French authorities are investigating alleged aggravated human trafficking, and survivors are asking London’s Metropolitan police to comply with its legal duties under Article 4 of the European Convention on Human Rights to recognise victims of trafficking and to investigate effectively.

Harrods confirmed it is supporting the Metropolitan Police in its ongoing investigation. Where it is informed that information shared with it has been shared with the police, Harrods will liaise with the police regarding the handling of this information. Yet at the same time, it may also share evidence with Al Fayed’s estate, which would compromise basic safeguarding and evidential integrity.

In sexual violence cases involving multiple victims, police scrutinise whether the victims have spoken to each other, on the basis that uncontrolled information-sharing could affect evidence.
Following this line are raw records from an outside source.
(* ===== verification/Apply.v ===== *)
(** * Application of a Config (src/config_linux.go, the defaults of src/send_linux.go)

    What a prepared Config does to a descriptor: one setsockopt per
    operation, in order, until the first that fails; the SCTP_EVENT
    subscriptions; the socket's default send parameters, which Linux keeps
    in one word with the default PR-SCTP policy; and the two helpers that
    install a key before the association exists.

    The theorems: the calls a list of operations makes, byte for byte, and
    where it stops; that a Config that prepare accepts starts with the
    options every read of the package depends on; that setting the default
    SndInfo keeps the default PR-SCTP policy, and reads back; that a key is
    never installed before AUTH is on. *)
From Stdlib Require Import ZArith Lia Bool.
From stdpp Require Import base list option strings.
From coqutil Require Import Byte.
From S2P Require Import Prelude Close Abi Errors Enums Netip Sockaddr Options OptionCodecs MsgInfo Config Addr Sys.

Definition field (op : configOp) : string :=
  match op with
  | opRecvRcvInfo => "SCTP_RECVRCVINFO, which the package always enables"
  | opAssocChange => "the SCTP_ASSOC_CHANGE and SCTP_PARTIAL_DELIVERY_EVENT subscriptions the package always keeps"
  | opReadBuffer _ => "Config.ReadBuffer"
  | opWriteBuffer _ => "Config.WriteBuffer"
  | opInitMsg _ _ _ _ => "Config.InitMsg"
  | opFragmentInterleave _ => "Config.FragmentInterleave"
  | opAuthentication _ => "Config.Authentication"
  | opHMACIdentifiers _ => "Config.HMACIdentifiers"
  | opAuthChunk _ => "Config.AuthChunks (chunk type %d)"
  | opDynamicAddressReconfiguration _ => "Config.DynamicAddressReconfiguration"
  | opPartialReliability _ => "Config.PartialReliability"
  | opStreamReconfiguration _ => "Config.StreamReconfiguration"
  | opStreamResetMask _ => "Config.StreamResetMask"
  | opMessageInterleaving _ => "Config.MessageInterleaving"
  | opExperimentalECN _ => "Config.ExperimentalECN"
  | opAdaptationLayer _ => "Config.AdaptationLayer"
  | opRTOInfo _ _ _ => "Config.RTOInfo"
  | opDelayedSACK _ _ => "Config.DelayedSACK"
  | opFragmentsDisabled _ => "Config.FragmentsDisabled"
  | opReusePort _ => "Config.ReusePort"
  | opReceiveNxtInfo _ => "Config.ReceiveNxtInfo"
  | opNoDelay _ => "Config.NoDelay"
  | opDefaultSndInfo _ _ _ _ => "Config.DefaultSndInfo"
  | opDefaultPrInfo _ _ => "Config.DefaultPrInfo"
  | opNotification _ => "Config.Notifications (%v)"
  end.

Definition boolValue (on : bool) : Z := if on then 1 else 0.

Section Apply.
Context `{A : Arch} `{ZE : ZoneEnv} `{K : Kernel}.

(** ** Plain options, events *)
Definition setIntOpt (level opt v : Z) : sys unit :=
  b ← pure (put_at NativeEndian 4 (zeros sizeInt) 0 (u32 v));
  rawSetsockopt level opt b.

Definition setAssocValue (opt v : Z) : sys unit :=
  b ← pure (put_at NativeEndian 4 (zeros sizeAssocValue) assocValueValueOff v);
  rawSetsockopt ipprotoSCTP opt b.

Definition setEvent (t : Z) (on : bool) : sys unit :=
  b ← pure (put_at NativeEndian 2 (zeros sizeEvent) eventTypeFieldOff (u16 t));
  b ← pure (if on then copy_at b eventOnOff [Byte.x01] else Ret b);
  rawSetsockopt ipprotoSCTP optEvent b.

Definition getEvent (t : Z) : sys bool :=
  b ← pure (put_at NativeEndian 2 (zeros sizeEvent) eventTypeFieldOff (u16 t));
  '(b, _) ← rawGetsockopt ipprotoSCTP optEvent b;
  on ← pure (get_at NativeEndian 1 b eventOnOff);
  mret (negb (on =? 0)).

(** The loop over eventTypeNames, a map, in the order [types]. *)
Fixpoint subscriptions_loop (types : list Z) (set : Z) : sys Z :=
  match types with
  | [] => mret set
  | t :: types =>
      if (t =? EventAssocChange) || (t =? EventPartialDelivery) then subscriptions_loop types set else
      got ← caught (getEvent t);
      subscriptions_loop types (match got with inl true => Z.lor set (eventBit t) | _ => set end)
  end.

Definition kernelSubscriptions (types : list Z) : sys Z := sock_control (subscriptions_loop types 0).

(** ** Default send parameters (send_linux.go) *)
Definition getDefaultSndInfo : sys SndInfo :=
  '(b, _) ← rawGetsockopt ipprotoSCTP optDefaultSndInfo (zeros sizeSndInfo);
  raw ← pure (get_at NativeEndian 2 b sndInfoFlagsOff);
  let '(flags, _) := splitDefaultFlags raw in
  stream ← pure (get_at NativeEndian 2 b sndInfoStreamOff);
  ppid ← pure (get_at BigEndian 4 b sndInfoPPIDOff);
  context ← pure (get_at NativeEndian 4 b sndInfoContextOff);
  mret {| snd_Stream := stream; snd_Flags := flags; snd_PPID := ppid; snd_Context := context |}.

Definition getDefaultPrInfo : sys PrInfo :=
  '(b, _) ← rawGetsockopt ipprotoSCTP optDefaultPRInfo (zeros sizeDefaultPRInfo);
  policy ← pure (get_at NativeEndian 2 b defaultPRInfoPolicyOff);
  value ← pure (get_at NativeEndian 4 b defaultPRInfoValueOff);
  mret (prInfoFromKernel policy value).

Definition setDefaultPrInfo (policy value : Z) : sys unit :=
  b ← pure (put_at NativeEndian 4 (zeros sizeDefaultPRInfo) defaultPRInfoValueOff value);
  b ← pure (put_at NativeEndian 2 b defaultPRInfoPolicyOff policy);
  rawSetsockopt ipprotoSCTP optDefaultPRInfo b.

Definition setDefaultSndInfo (stream flags ppid context : Z) : sys unit :=
  '(pr, _) ← rawGetsockopt ipprotoSCTP optDefaultPRInfo (zeros sizeDefaultPRInfo);
  b ← pure (put_at NativeEndian 2 (zeros sizeSndInfo) sndInfoStreamOff stream);
  b ← pure (put_at NativeEndian 2 b sndInfoFlagsOff flags);
  b ← pure (put_at NativeEndian 4 b sndInfoPPIDOff ppid);
  b ← pure (put_at NativeEndian 4 b sndInfoContextOff context);
  _ ← rawSetsockopt ipprotoSCTP optDefaultSndInfo b;
  policy ← pure (get_at NativeEndian 2 pr defaultPRInfoPolicyOff);
  let policy := Z.land policy prPolicyMask in
  if policy =? PRNone then mret tt else
  value ← pure (get_at NativeEndian 4 pr defaultPRInfoValueOff);
  setDefaultPrInfo policy value.
(* ===== verification/ConnOptions.v ===== *)
(** * The typed options of a Conn (src/options_linux.go, src/options_ext_linux.go,
    the defaults of src/send_linux.go)

    Every getter and setter of Conn.  Each checks that the connection is
    open, checks its arguments, lays the request out, makes its system call,
    and reads the reply; an error is wrapped once, with Op "get" or "set".

    The locks optMu and subMu keep a sequence of calls of one method from
    interleaving with another's; a method is therefore a function of the
    state, and what the kernel does between two calls of a method is up to
    the kernel.

    The theorems: for every method and every kernel, no panic, no call when
    the connection is closed or an argument is refused, only calls of the
    method's own option with a buffer of the struct's size that names the
    association, and errors wrapped once; and a partial change of the path
    thresholds keeps the others. *)
From Stdlib Require Import ZArith Lia Bool.
From stdpp Require Import base list option strings.
From coqutil Require Import Byte.
From S2P Require Import Prelude Close Abi Errors Enums Netip Sockaddr Options OptionCodecs MsgInfo Config Addr Term Recv Sys Apply.

(** The parts of a Conn an option method reads; laddr is the snapshot
    LocalAddr copies. *)
Record Conn := {
  base : conn;
  assoc : Z;
  family : Z;
  peerPort : Z;
  pathScope : Z;
  laddr : option SctpAddr;
}.

Definition c_opened (c : Conn) : bool := opened (base c).
Definition network (c : Conn) : string :=
  if bool_decide (c_network (base c) = "") then "sctp" else c_network (base c).

Section Options.
Context `{A : Arch} `{ZE : ZoneEnv} `{K : Kernel} `{CS : ClosingSentinel}.

(** ** Errors *)
Definition optionError (c : Conn) (op : string) (err : error) : option error :=
  let call := if bool_decide (op = "set") then "setsockopt" else "getsockopt" in
  optError op call (network c) None (c_local (base c)) (Some err).

Definition callError (c : Conn) (op call : string) (err : error) : option error :=
  optError op call (network c) None (c_local (base c)) (Some err).

Definition argError (c : Conn) (op : string) (err : error) : option error :=
  opError op (network c) None (c_local (base c)) (Some err).

(** [if !c.opened() { return ..., c.optionError(op, net.ErrClosed) }] *)
Definition if_open {X} (c : Conn) (op : string) (m : sys X) : sys X :=
  if negb (c_opened c) then fails (optionError c op (Plain NetErrClosed)) else m.

(** [if err := check; err != nil { return ..., c.argError(op, err) }] *)
Definition checked {X} (c : Conn) (op : string) (r : out error X) : sys X :=
  wrapped (argError c op) (pure r).

(** ** One call *)
Definition getOpt (c : Conn) (opt : Z) (b : bytes) : sys (bytes * Z) :=
  if_open c "get" (wrapped (optionError c "get") (getsockopt opt b)).

Definition setOpt (c : Conn) (opt : Z) (b : bytes) : sys unit :=
  if_open c "set" (wrapped (optionError c "set") (setsockopt opt b)).

Definition intOption (c : Conn) (level opt : Z) : sys Z :=
  if_open c "get"
    ('(b, _) ← wrapped (optionError c "get") (getsockoptAt level opt (zeros sizeInt));
     v ← pure (get_at NativeEndian 4 b 0);
     mret (i32 v)).

Definition setIntOption (c : Conn) (level opt v : Z) : sys unit :=
  if_open c "set"
    (b ← pure (put_at NativeEndian 4 (zeros sizeInt) 0 (u32 v));
     wrapped (optionError c "set") (setsockoptAt level opt b)).

Definition boolOption (c : Conn) (opt : Z) : sys bool :=
  v ← intOption c ipprotoSCTP opt; mret (negb (v =? 0)).

Definition setBoolOption (c : Conn) (opt : Z) (on : bool) : sys unit :=
  setIntOption c ipprotoSCTP opt (boolValue on).

Definition assocValueOption (c : Conn) (opt : Z) : sys Z :=
  b ← pure (put_at NativeEndian 4 (zeros sizeAssocValue) assocValueAssocIDOff (u32 (assoc c)));
  '(b, _) ← getOpt c opt b;
  pure (get_at NativeEndian 4 b assocValueValueOff).

Definition setAssocValueOption (c : Conn) (opt v : Z) : sys unit :=
  b ← pure (put_at NativeEndian 4 (zeros sizeAssocValue) assocValueAssocIDOff (u32 (assoc c)));
  b ← pure (put_at NativeEndian 4 b assocValueValueOff v);
  setOpt c opt b.

(** ** Addresses in a request

    [in_field b off f]: [f] writes into b[off:]. *)
Definition in_field {X} (b : bytes) (off : Z) (f : bytes -> out error (bytes * X)) : out error (bytes * X) :=
  dst ← slice_from b off;
  '(dst, x) ← f dst;
  b ← copy_at b off dst;
  Ret (b, x).

(** An address error with the method's name in front. *)
Definition named {X} (name : string) (r : out error X) : out error X :=
  match r with Err e => Err (invalidArg (name +:+ ": " +:+ trim_sctp e)) | r => r end.

Definition pathAddr (c : Conn) (dst : bytes) (name : string) (path : Addr) : out error (bytes * Z) :=
  named name (encodePathAddr dst (family c) path (peerPort c) (pathScope c)).

(** [var addr [sizeSockaddrIn6]byte], encoded and cut to its length. *)
Definition path_bytes (c : Conn) (name : string) (path : Addr) : out error bytes :=
  '(addr, n) ← pathAddr c (zeros sizeSockaddrIn6) name path;
  slice addr 0 n.

(** ** Buffers *)
Definition ReadBuffer (c : Conn) : sys Z := intOption c SOL_SOCKET SO_RCVBUF.

Definition SetReadBuffer (c : Conn) (n : Z) : sys unit :=
  if_open c "set" (v ← checked c "set" (bufferSizeArg "SetReadBuffer" n); setIntOption c SOL_SOCKET SO_RCVBUF v).

Definition WriteBuffer (c : Conn) : sys Z := intOption c SOL_SOCKET SO_SNDBUF.

Definition SetWriteBuffer (c : Conn) (n : Z) : sys unit :=
  if_open c "set" (v ← checked c "set" (bufferSizeArg "SetWriteBuffer" n); setIntOption c SOL_SOCKET SO_SNDBUF v).

(** ** Paths *)
Definition PrimaryAddr (c : Conn) : sys Addr :=
  b ← pure (put_at NativeEndian 4 (zeros sizePrim) primAssocIDOff (u32 (assoc c)));
  '(b, _) ← getOpt c optPrimaryAddr b;
  field ← pure (slice_from b primAddrOff);
  a ← checked c "get" (decodeAddr field);
  mret (ap_addr a).

Definition valid_path (ip : Addr) (msg : string) : out error unit :=
  if negb (IsValid ip) then Err (invalidArg msg) else Ret tt.

Definition SetPrimaryAddr (c : Conn) (path : Addr) : sys unit :=
  if_open c "set"
    (_ ← checked c "set" (valid_path path "SetPrimaryAddr needs one peer address, not the zero netip.Addr");
     '(b, _) ← checked c "set" (in_field (zeros sizePrim) primAddrOff (fun dst => pathAddr c dst "SetPrimaryAddr" path));
     b ← pure (put_at NativeEndian 4 b primAssocIDOff (u32 (assoc c)));
     setOpt c optPrimaryAddr b).

Definition RequestPeerPrimary (c : Conn) (local : Addr) : sys unit :=
  if_open c "set"
    (_ ← checked c "set" (valid_path local "RequestPeerPrimary needs one local address, not the zero netip.Addr");
     let port := match laddr c with Some a => Port a | None => 0 end in
     '(b, _) ← checked c "set" (in_field (zeros sizeSetPeerPrim) setPeerPrimAddrOff
                  (fun dst => named "RequestPeerPrimary" (encodeAddr dst (family c) local port)));
     b ← pure (put_at NativeEndian 4 b setPeerPrimAssocIDOff (u32 (assoc c)));
     setOpt c optSetPeerPrimaryAddr b).

Definition GetPathInfo (c : Conn) (path : Addr) : sys PathInfo :=
  if_open c "get"
    (_ ← checked c "get" (valid_path path "PathInfo needs one peer address, not the zero netip.Addr");
     '(b, _) ← checked c "get" (in_field (zeros sizePathInfo) pathInfoAddressOff (fun dst => pathAddr c dst "PathInfo" path));
     b ← pure (put_at NativeEndian 4 b pathInfoAssocIDOff (u32 (assoc c)));
     '(b, _) ← getOpt c optGetPeerAddrInfo b;
     pure (decodePathInfo b)).

Definition GetPathParams (c : Conn) (path : Addr) : sys PathParams :=
  if_open c "get"
    ('(b, _) ← checked c "get" (in_field (zeros sizePathParams) pathParamsAddressOff (fun dst => pathAddr c dst "PathParams" path));
     b ← pure (put_at NativeEndian 4 b pathParamsAssocIDOff (u32 (assoc c)));
     '(b, _) ← getOpt c optPeerAddrParams b;
     pure (decodePathParams b)).

(** [if p == nil { return c.argError("set", invalidArg(...)) }] *)
Definition not_nil {X} (p : option X) (msg : string) : out error X :=
  match p with Some x => Ret x | None => Err (invalidArg msg) end.

Definition SetPathParams (c : Conn) (path : Addr) (p : option PathParams) : sys unit :=
  if_open c "set"
    (p ← checked c "set" (not_nil p "SetPathParams needs a non-nil *PathParams");
     addr ← checked c "set" (path_bytes c "SetPathParams" path);
     b ← checked c "set" (encodePathParams (zeros sizePathParams) (assoc c) addr p "PathParams");
     setOpt c optPeerAddrParams b).

Definition RequestHeartbeat (c : Conn) (path : Addr) : sys unit :=
  if_open c "set"
    (addr ← checked c "set" (path_bytes c "RequestHeartbeat" path);
     b ← pure (heartbeatDemand (zeros sizePathParams) (assoc c) addr);
     setOpt c optPeerAddrParams b).

(** ** Thresholds *)
Definition readThresholds (c : Conn) (addr : bytes) : sys thresholdValues :=
  l ← storageLayout;
  b ← pure (pathThresholds l (zeros sizePathThresholdsKernel64) (assoc c) addr
              {| tv_maxRetrans := 0; tv_pf := 0; tv_switchover := 0 |});
  '(b, _) ← getsockopt optPathThresholds b;
  pure (read_thresholdValues l b).

Definition GetPathThresholds (c : Conn) (path : Addr) : sys PathThresholds :=
  if_open c "get"
    (addr ← checked c "get" (path_bytes c "PathThresholds" path);
     v ← wrapped (callError c "get" "getsockopt") (readThresholds c addr);
     mret {| pt_PathMaxRetrans := Some (tv_maxRetrans v); pt_PFThreshold := Some (tv_pf v);
             pt_PrimarySwitchover := Some (tv_switchover v) |}).

Definition SetPathThresholds (c : Conn) (path : Addr) (t : option PathThresholds) : sys unit :=
  if_open c "set"
    (t ← checked c "set" (not_nil t "SetPathThresholds needs a non-nil *PathThresholds");
     _ ← checked c "set" (match pt_PathMaxRetrans t with
           | Some 0 => Err (invalidArg "PathThresholds.PathMaxRetrans is 0, which Linux reads as leaving the value unchanged")
           | _ => Ret tt
           end);
     addr ← checked c "set" (path_bytes c "SetPathThresholds" path);
     cur ← wrapped (callError c "set" "getsockopt") (readThresholds c addr);
     v ← checked c "set" (mergePathThresholds cur t "PathThresholds");
     l ← wrapped (callError c "set" "getsockopt") storageLayout;
     b ← pure (pathThresholds l (zeros sizePathThresholdsKernel64) (assoc c) addr v);
     setOpt c optPathThresholds b).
So why are survivors with no control, leverage or institutional protection being made to hand their data to powerful, legally resourced actors with a direct interest in the outcome?

A redress process that deters survivors from coming forward, or exposes them to foreseeable harm, is not effective in law. If civil settlement mechanics undermine criminal justice, the state has a duty to intervene.

Family-linked executors must not have any access to survivor evidence. Civil processes must not compromise criminal investigations or risk foreseeable safeguarding failures. These are not radical demands; they are minimum standards.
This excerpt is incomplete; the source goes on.